Voting decision is not so simple either, Evans indicated. "I don't have a problem with people using the Bible, the difference is in how the Bible is being used." This requires understanding of how God operates the world, he underlined. "God operates the world by covenants. Those covenants have specific jurisdictions and responsibilities, not to be infringed upon by another covenant. That's where the redefinition of marriage comes in – God has a family covenant and He has a family definition.
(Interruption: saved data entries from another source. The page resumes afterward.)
(** X17.  Slave transmission without data: when the collaborator hands
    [transmit] no byte, or more bytes than the buffer holds (which
    [transmit] refuses as a whole), the handler stores 0x00 in the first
    slot of the transmit buffer, sends that single byte and announces it
    as the last one. *)
Theorem slave_transmit_default_byte rx data len last t :
  last = TW_ST_DATA_NACK \/ last = TW_ST_LAST_DATA ->
  len = 0 \/ bufferSize t < len ->
  txBuffer t <> [] ->
  let t' := raise_all (transmitting_onSlaveTransmit data len) rx (st_device 1 last) t in
  state t' = TWI_READY /\
  stores TxBuffer (trace t') = stores TxBuffer (trace t) ++ [(0, 0)] /\
  data_writes (trace t') = data_writes (trace t) ++ [0] /\
  acks (trace t') = acks (trace t) ++ [false; true].
Proof.
  intros Hlast Hlen Halloc. cbv zeta.
  pose proof (st_run (transmitting_onSlaveTransmit data len) rx t 1 last) as Hrun.
  cbv zeta in Hrun.
  match type of Hrun with
  | context [transmitting_onSlaveTransmit data len ?T0] =>
      pose proof (transmitting_refused data len T0) as Hf
  end.
  cbv zeta in Hf. revert Hf Hrun. twi_simpl.
  match goal with
  | |- context [transmitting_onSlaveTransmit data len ?T0] =>
      generalize (transmitting_onSlaveTransmit data len T0)
  end.
  intros t1 Hf Hrun.
  destruct Hf as (F1 & F2 & F3 & F4); try first [reflexivity | assumption].
  rewrite F2 in Hrun. change (0 =? 0) with true in Hrun. cbv iota in Hrun.
  revert Hrun. unfold store_tx, emit. twi_simpl. intros Hrun.
  destruct (Hrun Hlast F1) as (R1 & R2); [reflexivity | lia |].
  split; [exact R1|].
  rewrite R2, F3, F4.
  assert (load (poke (txBuffer t) 0 0) 0 = 0) as Hz.
  { destruct (txBuffer t); [congruence | reflexivity]. }
  unfold st_data_trace. simpl flat_map. rewrite Hz.
  rewrite !stores_app, !data_writes_app, !acks_app. simpl.
  rewrite !app_nil_r. repeat apply conj; reflexivity.
Qed.

(** ** Instances on a controller of capacity 32 *)

Lemma write_delivers_data_witness :
  exists t',
    writeTo idle_onSlaveTransmit idle_onSlaveReceive 0x50 [0xDE; 0xAD; 0xBE] 2 1 1
      (Twi_new 32 0) (mt_device (continues (Twi_new 32 0)) (Z.to_nat 2) ++ [])
      = Some (0, t', []) /\
    take (Z.to_nat 2) (masterBuffer t') = take (Z.to_nat 2) [0xDE; 0xAD; 0xBE].
Proof.
  destruct (write_delivers_data idle_onSlaveTransmit idle_onSlaveReceive
              0x50 [0xDE; 0xAD; 0xBE] 2 1 1 (Twi_new 32 0) [])
    as (t' & Hrun & _ & _ & Hbuf); try first [reflexivity | simpl; lia].
  exists t'. exact (conj Hrun Hbuf).
Defined.

Lemma address_byte_encoding_witness :
  slarw (readFrom_begin 0x50 2 1 (Twi_new 32 0)) = 2 * (0x50 mod 128) + 1.
Proof.
  refine (proj1 (address_byte_encoding idle_onSlaveTransmit idle_onSlaveReceive
                   0x50 [] 2 1 (Twi_new 32 0) _)).
  lia.
Defined.

Lemma read_address_nack_witness :
  exists t',
    readFrom idle_onSlaveTransmit idle_onSlaveReceive 0x50 [0; 0] 2 1 (Twi_new 32 0)
      (start_irq (continues (Twi_new 32 0)) ++ irq TW_MR_SLA_NACK :: [])
      = Some (0, [0; 0], t', []) /\
    error t' = 0xFF.
Proof.
  destruct (read_address_nack idle_onSlaveTransmit idle_onSlaveReceive
              0x50 [0; 0] 2 1 (Twi_new 32 0) [])
    as (t' & Hrun & _ & Herr & _); try first [reflexivity | simpl; lia].
  exists t'. exact (conj Hrun Herr).
Defined.



Lemma write_failure_code_witness :
  exists t',
    writeTo idle_onSlaveTransmit idle_onSlaveReceive 0x50 [1; 2] 2 1 1 (Twi_new 32 0)
      (start_irq (continues (Twi_new 32 0)) ++ mt_acks 2 1 ++ irq TW_MT_DATA_NACK :: [])
      = Some (3, t', []) /\
    error t' = status_code TW_MT_DATA_NACK.
Proof.
  destruct (write_failure_code idle_onSlaveTransmit idle_onSlaveReceive
              0x50 [1; 2] 2 1 1 (Twi_new 32 0) 1%nat TW_MT_DATA_NACK 3 [])
    as (t' & Hrun & _ & Herr & _); try first [reflexivity | simpl; lia].
  exists t'. exact (conj Hrun Herr).
Defined.

Lemma read_cut_short_witness :
  exists t',
    readFrom idle_onSlaveTransmit idle_onSlaveReceive 0x50 [0; 0; 0] 3 1 (Twi_new 32 0)
      (start_irq (continues (Twi_new 32 0)) ++ irq TW_MR_SLA_ACK
         :: map (irq_byte TW_MR_DATA_ACK) [7] ++ irq TW_BUS_ERROR :: [])
      = Some (Z.of_nat (length [7]), [7] ++ drop (length [7]) [0; 0; 0], t', []) /\
    error t' = status_code TW_BUS_ERROR.
Proof.
  destruct (read_cut_short idle_onSlaveTransmit idle_onSlaveReceive
              0x50 [0; 0; 0] 3 1 (Twi_new 32 0) [7] TW_BUS_ERROR [])
    as (t' & Hrun & _ & Herr);
    try first [right; reflexivity | reflexivity | simpl; lia].
  exists t'. exact (conj Hrun Herr).
Defined.

Lemma repeated_start_unreachable_witness :
  ~ In (WrTWCR CR_REP_START)
      (trace (raise_all idle_onSlaveTransmit idle_onSlaveReceive
                [irq TW_START; irq TW_MT_SLA_ACK; irq TW_MT_DATA_ACK] (Twi_new 32 0))).
Proof.
  destruct (repeated_start_unreachable idle_onSlaveTransmit idle_onSlaveReceive
              (fun u H => H) (fun _ _ u H => H))
    as (Hnew & Hirq & _ & _ & _ & Hnever).
  apply Hnever. apply Hirq. apply Hnew.
Defined.

Lemma slave_receives_message_witness :
  exists pre,
    raise_all idle_onSlaveTransmit idle_onSlaveReceive (sr_device [1; 2; 3])
      (Twi_new 32 0)
      = set_rxBufferIndex 0
          (idle_onSlaveReceive (rxBuffer pre) (Z.of_nat (length [1; 2; 3])) pre) /\
    state pre = TWI_READY.
Proof.
  destruct (slave_receives_message idle_onSlaveTransmit idle_onSlaveReceive
              (Twi_new 32 0) [1; 2; 3])
    as (pre & Hrun & Hst & _); try first [reflexivity | simpl; lia].
  exists pre. exact (conj Hrun Hst).
Defined.

Lemma slave_receive_overflow_witness :
  exists pre,
    raise_all idle_onSlaveTransmit idle_onSlaveReceive
      (irq TW_SR_SLA_ACK :: map (irq_byte TW_SR_DATA_ACK) [1; 2]
         ++ sr_excess 3 [4] ++ [irq TW_SR_STOP]) (Twi_new 2 0)
      = set_rxBufferIndex 0
          (idle_onSlaveReceive [1; 2] (bufferSize (Twi_new 2 0)) pre) /\
    rxBuffer pre = [1; 2].
Proof.
  destruct (slave_receive_overflow idle_onSlaveTransmit idle_onSlaveReceive
              (Twi_new 2 0) [1; 2] 3 [4])
    as (pre & Hrun & Hbuf & _); try first [reflexivity | simpl; lia].
  exists pre. exact (conj Hrun Hbuf).
Defined.

Lemma slave_transmits_message_witness :
  data_writes
    (trace (raise_all (transmitting_onSlaveTransmit [7; 8; 9] 2) idle_onSlaveReceive
              (st_device (Z.to_nat 2) TW_ST_DATA_NACK) (Twi_new 32 0)))
  = data_writes (trace (Twi_new 32 0)) ++ take (Z.to_nat 2) [7; 8; 9].
Proof.
  refine (proj1 (proj2 (slave_transmits_message idle_onSlaveReceive [7; 8; 9] 2
                          TW_ST_DATA_NACK (Twi_new 32 0) _ _ _ _ _)));
    first [left; reflexivity | reflexivity | simpl; lia].
Defined.

Lemma slave_transmit_default_byte_witness :
  data_writes
    (trace (raise_all (transmitting_onSlaveTransmit [7; 8; 9] 40) idle_onSlaveReceive
              (st_device 1 TW_ST_LAST_DATA) (Twi_new 32 0)))
  = data_writes (trace (Twi_new 32 0)) ++ [0].
Proof.
  refine (proj1 (proj2 (proj2 (slave_transmit_default_byte idle_onSlaveReceive
                                 [7; 8; 9] 40 TW_ST_LAST_DATA (Twi_new 32 0) _ _ _))));
    first [right; reflexivity | right; simpl; lia | simpl; discriminate].
Defined.

(** ** The receive index at capacities above 255 *)

(** A slave of capacity 300 that receives 256 bytes and then a stop: every
    byte has been stored and 256 is below the capacity, yet the terminator
    goes to index 0 and the collaborator is given the count 0; index 256
    of the buffer is left as it was. *)
Lemma slave_receive_stop_wraps :
  let bytes := replicate 256 7 in
  let t := raise_all idle_onSlaveTransmit idle_onSlaveReceive
             (sr_transaction TW_SR_SLA_ACK TW_SR_DATA_ACK bytes) (Twi_new 300 0xEE) in
  Z.of_nat (length bytes) = 256 /\
  Z.of_nat (length bytes) < bufferSize (Twi_new 300 0xEE) /\
  take 256 (stores RxBuffer (trace t)) = zip (zrange 0 256) bytes /\
  drop 256 (stores RxBuffer (trace t)) = [(0, 0)] /\
  map snd (receive_calls (trace t)) = [0] /\
  map snd (receive_calls (trace t)) <> [256] /\
  rxBuffer t !! 0%nat = Some 0 /\
  rxBuffer t !! 256%nat = Some 0xEE.
Proof. vm_compute. repeat apply conj; try reflexivity; discriminate. Qed.

(** A slave of capacity 300 that has received 255 bytes: the next byte
    finds room, is stored at index 255 and acknowledged, and the receive
    index becomes 0, not 256. *)
Lemma slave_receive_index_wraps :
  let t := raise_all idle_onSlaveTransmit idle_onSlaveReceive
             (irq TW_SR_SLA_ACK :: map (irq_byte TW_SR_DATA_ACK) (replicate 255 7))
             (Twi_new 300 0xEE) in
  let t' := raise idle_onSlaveTransmit idle_onSlaveReceive
              (irq_byte TW_SR_DATA_ACK 9) t in
  rxBufferIndex t = 255 /\ bufferSize t = 300 /\
  rxBufferIndex t < bufferSize t /\
  trace t' = trace t ++ [Store RxBuffer 255 9; WrTWCR CR_ACK] /\
  rxBuffer t' !! 255%nat = Some 9 /\
  rxBufferIndex t' = 0 /\
  rxBufferIndex t' <> rxBufferIndex t + 1.
Proof. vm_compute. repeat apply conj; try reflexivity; discriminate. Qed.

Lemma slave_receive_stop_witness :
  exists pre,
    raise_all idle_onSlaveTransmit idle_onSlaveReceive
      (sr_transaction TW_SR_SLA_ACK TW_SR_DATA_ACK [0x11; 0x22; 0x33]) (Twi_new 8 0xEE)
      = set_rxBufferIndex 0
          (idle_onSlaveReceive (rxBuffer pre)
             (u8 (Z.of_nat (length [0x11; 0x22; 0x33]))) pre) /\
    rxBuffer pre
      = [0x11; 0x22; 0x33]
          ++ 0 :: drop (S (length [0x11; 0x22; 0x33])) (rxBuffer (Twi_new 8 0xEE)) /\
    receive_calls (trace pre)
      = receive_calls (trace (Twi_new 8 0xEE))
          ++ [(rxBuffer pre, u8 (Z.of_nat (length [0x11; 0x22; 0x33])))].
Proof.
  destruct (proj1 (slave_receive_stop idle_onSlaveTransmit idle_onSlaveReceive)
              TW_SR_SLA_ACK TW_SR_DATA_ACK (Twi_new 8 0xEE) [0x11; 0x22; 0x33])
    as (pre & Hd & _ & _ & _ & _ & _ & Hc & _ & Hsmall & _);
    try first [left; reflexivity | reflexivity | simpl; lia].
  exists pre. split; [exact Hd|].
  split; [apply Hsmall; simpl; lia | exact Hc].
Defined.

Lemma slave_receive_bounds_witness :
  trace (onInterrupt idle_onSlaveTransmit idle_onSlaveReceive
           (set_twdr 7 (set_twsr (status_code TW_SR_DATA_ACK) (Twi_new 2 0))))
    = trace (set_twdr 7 (set_twsr (status_code TW_SR_DATA_ACK) (Twi_new 2 0)))
        ++ [Store RxBuffer
              (rxBufferIndex (set_twdr 7 (set_twsr (status_code TW_SR_DATA_ACK)
                                            (Twi_new 2 0))))
              (twdr (set_twdr 7 (set_twsr (status_code TW_SR_DATA_ACK) (Twi_new 2 0))));
            WrTWCR CR_ACK] /\
  rx_invariant
    (raise_all idle_onSlaveTransmit idle_onSlaveReceive
       (sr_device [1; 2; 3] ++ [irq TW_ST_SLA_ACK; irq TW_ST_DATA_NACK])
       (Twi_new 2 0)).
Proof.
  split.
  - assert (0 <= rxBufferIndex (set_twdr 7 (set_twsr (status_code TW_SR_DATA_ACK)
                                               (Twi_new 2 0)))) as Hidx
      by (simpl; lia).
    assert (rxBufferIndex (set_twdr 7 (set_twsr (status_code TW_SR_DATA_ACK)
                                          (Twi_new 2 0)))
            < bufferSize (set_twdr 7 (set_twsr (status_code TW_SR_DATA_ACK)
                                        (Twi_new 2 0)))) as Hlt
      by (simpl; lia).
    exact (proj2 (proj2 (proj2 (proj2 (proj2
             (proj1 (proj1 (slave_receive_bounds idle_onSlaveTransmit idle_onSlaveReceive)
                       (set_twdr 7 (set_twsr (status_code TW_SR_DATA_ACK) (Twi_new 2 0)))
                       TW_SR_DATA_ACK (or_introl eq_refl) eq_refl Hidx) Hlt)))))).
  - apply (proj1 (proj2 (slave_receive_bounds idle_onSlaveTransmit idle_onSlaveReceive))).
    + intros u H. exact H.
    + intros buf n u H. exact H.
    + apply (proj2 (proj2 (slave_receive_bounds idle_onSlaveTransmit idle_onSlaveReceive))).
      lia.
Defined.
So if you don't understand how God operates the world then you make up your rules as you go along and find pretext verses to make you feel good about it."
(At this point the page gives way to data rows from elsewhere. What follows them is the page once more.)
(** * F5-TTS front-end (ifgjs.py): speech-type parser and workflow drivers

    A shallow embedding of the pure and state-passing parts of
    [src/f5_tts/infer/infer/ifgjs.py].  Python [str] values are sequences of
    Unicode code points, modelled as [list N]; the external collaborators
    (model loading, inference, transcription, the chat model, file writes)
    are oracles taken as section variables, fallible where Python can raise. *)

From Stdlib Require Import String Ascii DecimalString.
From Stdlib Require Import List NArith ZArith Bool Arith Lia.
From Stdlib Require DecimalNat.
Import ListNotations.

(** ** Python strings *)

Module Py.

Definition char := N.
Definition str := list char.

(** An ASCII literal as a Python string (one code point per character). *)
Definition of_string (s : string) : str :=
  map N_of_ascii (list_ascii_of_string s).

Definition lbrace : char := 123%N.
Definition rbrace : char := 125%N.
Definition newline : char := 10%N.

Definition str_eqb (a b : str) : bool :=
  if list_eq_dec N.eq_dec a b then true else false.

(** [str.isspace] on one code point (CPython's [Py_UNICODE_ISSPACE]): the
    characters [str.strip()] removes. *)
Definition isspace (c : char) : bool :=
  ((9 <=? c) && (c <=? 13) || (28 <=? c) && (c <=? 32)
   || (c =? 133) || (c =? 160) || (c =? 5760)
   || (8192 <=? c) && (c <=? 8202)
   || (c =? 8232) || (c =? 8233) || (c =? 8239) || (c =? 8287)
   || (c =? 12288))%N.

Fixpoint lstrip (s : str) : str :=
  match s with
  | [] => []
  | c :: s' => if isspace c then lstrip s' else s
  end.

Definition rstrip (s : str) : str := rev (lstrip (rev s)).

(** [s.strip()] *)
Definition strip (s : str) : str := rstrip (lstrip s).

(** Truth value of a string: non-empty. *)
Definition truthy (s : str) : bool :=
  match s with [] => false | _ :: _ => true end.

(** The value of a text box or file widget: Python [None] or a [str]. *)
Definition widget := option str.

Definition widget_truthy (v : widget) : bool :=
  match v with
  | Some s => truthy s
  | None => false
  end.

(** [str(n)] for a non-negative [int]. *)
Definition decimal (n : nat) : str :=
  of_string (NilEmpty.string_of_uint (Nat.to_uint n)).

(** [s.startswith(prefix)] *)
Fixpoint startswith (prefix s : str) : bool :=
  match prefix, s with
  | [], _ => true
  | p :: prefix', c :: s' => (p =? c)%N && startswith prefix' s'
  | _ :: _, [] => false
  end.

(** Outcome of a call that may raise. *)
Inductive result (E A : Type) : Type :=
  | Ok (a : A)
  | Raise (e : E).
Arguments Ok {E A} a.
Arguments Raise {E A} e.

(** A loop whose body may raise: the first exception ends it, and the
    state reached so far is kept. *)
Fixpoint for_each {S X E : Type} (body : S -> X -> S * option E)
    (xs : list X) (st : S) : S * option E :=
  match xs with
  | [] => (st, None)
  | x :: xs' =>
      match body st x with
      | (st', None) => for_each body xs' st'
      | (st', Some e) => (st', Some e)
      end
  end.

(** [sep.join(parts)] *)
Fixpoint join (sep : str) (parts : list str) : str :=
  match parts with
  | [] => []
  | [p] => p
  | p :: ps => p ++ sep ++ join sep ps
  end.

(** [f"{v}"] for a value that is [None] or a [str]. *)
Definition format_widget (v : widget) : str :=
  match v with
  | Some s => s
  | None => of_string "None"
  end.

(** The code points a UTF-8 stream cannot encode: the surrogates, which a
    Python [str] may hold singly. *)
Definition is_surrogate (c : char) : bool :=
  ((55296 <=? c) && (c <=? 57343))%N.

(** [s] can be written to a UTF-8 text stream. *)
Definition encodable (s : str) : bool :=
  forallb (fun c => negb (is_surrogate c)) s.

(** The place of the first surrogate of a string that has one. *)
Fixpoint first_surrogate (s : str) : nat :=
  match s with
  | [] => 0
  | c :: s' => if is_surrogate c then 0 else S (first_surrogate s')
  end.

(** The number of surrogates a string starts with. *)
Fixpoint surrogate_run (s : str) : nat :=
  match s with
  | [] => 0
  | c :: s' => if is_surrogate c then S (surrogate_run s') else 0
  end.

(** The [UnicodeEncodeError] of the codec utf-8: the text, and the range
    from [e_start] to [e_end] (excluded) the encoder gave up on, the first
    run of surrogates. *)
Record encode_error := EncodeError {
  e_object : str;
  e_start : nat;
  e_end : nat
}.

Definition encode_error_of (s : str) : encode_error :=
  let start := first_surrogate s in
  EncodeError s start (start + surrogate_run (skipn start s)).

Definition hex_digit (d : N) : char :=
  if (d <? 10)%N then (48 + d)%N else (87 + d)%N.

(** [c] as the four digits of the escape [\uXXXX]. *)
Definition hex4 (c : char) : str :=
  [hex_digit ((c / 4096) mod 16); hex_digit ((c / 256) mod 16);
   hex_digit ((c / 16) mod 16); hex_digit (c mod 16)]%N.

(** [str(e)] for such an error. *)
Definition encode_error_str (e : encode_error) : str :=
  if Nat.eqb (e_end e) (S (e_start e)) then
    of_string "'utf-8' codec can't encode character '\u"
    ++ hex4 (nth (e_start e) (e_object e) 0%N)
    ++ of_string "' in position " ++ decimal (e_start e)
    ++ of_string ": surrogates not allowed"
  else
    of_string "'utf-8' codec can't encode characters in position "
    ++ decimal (e_start e) ++ of_string "-" ++ decimal (e_end e - 1)
    ++ of_string ": surrogates not allowed".

(** [print(s)] where the standard output is a UTF-8 text stream with
    strict errors, as Python sets it up under a UTF-8 locale: a text with
    a surrogate in it raises [UnicodeEncodeError], any other text is
    written. *)
Definition print (s : str) : result encode_error unit :=
  if encodable s then Ok tt else Raise (encode_error_of s).

End Py.

(** ** The speech-type parser *)

Module Parser.
Import Py.

Record segment := Segment { style : str; text : str }.

Definition Regular : str := of_string "Regular".

(** The tail [(.*?)\}] of the pattern, run on the text that follows an
    opening brace: the lazy group stops at the first closing brace, and
    fails at a line feed ([.] does not match it) or at the end of input.
    Returns the captured group and what follows the closing brace. *)
Fixpoint lazy_group (r : str) : option (str * str) :=
  match r with
  | [] => None
  | c :: r' =>
      if (c =? rbrace)%N then Some ([], r')
      else if (c =? newline)%N then None
      else match lazy_group r' with
           | Some (g, rest) => Some (c :: g, rest)
           | None => None
           end
  end.

(** The pattern [\{(.*?)\}] tried at the start of [s]. *)
Definition match_here (s : str) : option (str * str) :=
  match s with
  | [] => None
  | c :: r => if (c =? lbrace)%N then lazy_group r else None
  end.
Evans, who was credited by former President George W. Bush with helping to launch his office of faith-based initiatives, said the most important issue is the right to life. Secondly, it is the family. And then the church, "because as many historians have concluded, a democratic republic can only works in a moral atmosphere. And if people cannot self-govern, you have to engorge civil governance to do the governance for them."

He said he disagreed with President Barack Obama's explanation that his Christian faith supported his new endorsement of same-sex marriage. "It is an illegitimate issue to accept or promote from a Christian standpoint," he said.

The pastor said one could criticize the first African-American president without undermining his historic accomplishment. "Now you're bringing God into the equation while still honoring the uniqueness of [Obama's] accomplishment. I think you can do both, and ought to do both, honorably. "

The pastors involved in the ADF's Pulpit Freedom movement believe they have the right to talk about politics in their sermons. The event on Sunday went against the 1954 "Johnson Amendment" to the Internal Revenue Code, which prohibits tax-exempt organizations like churches from endorsing any candidate by name.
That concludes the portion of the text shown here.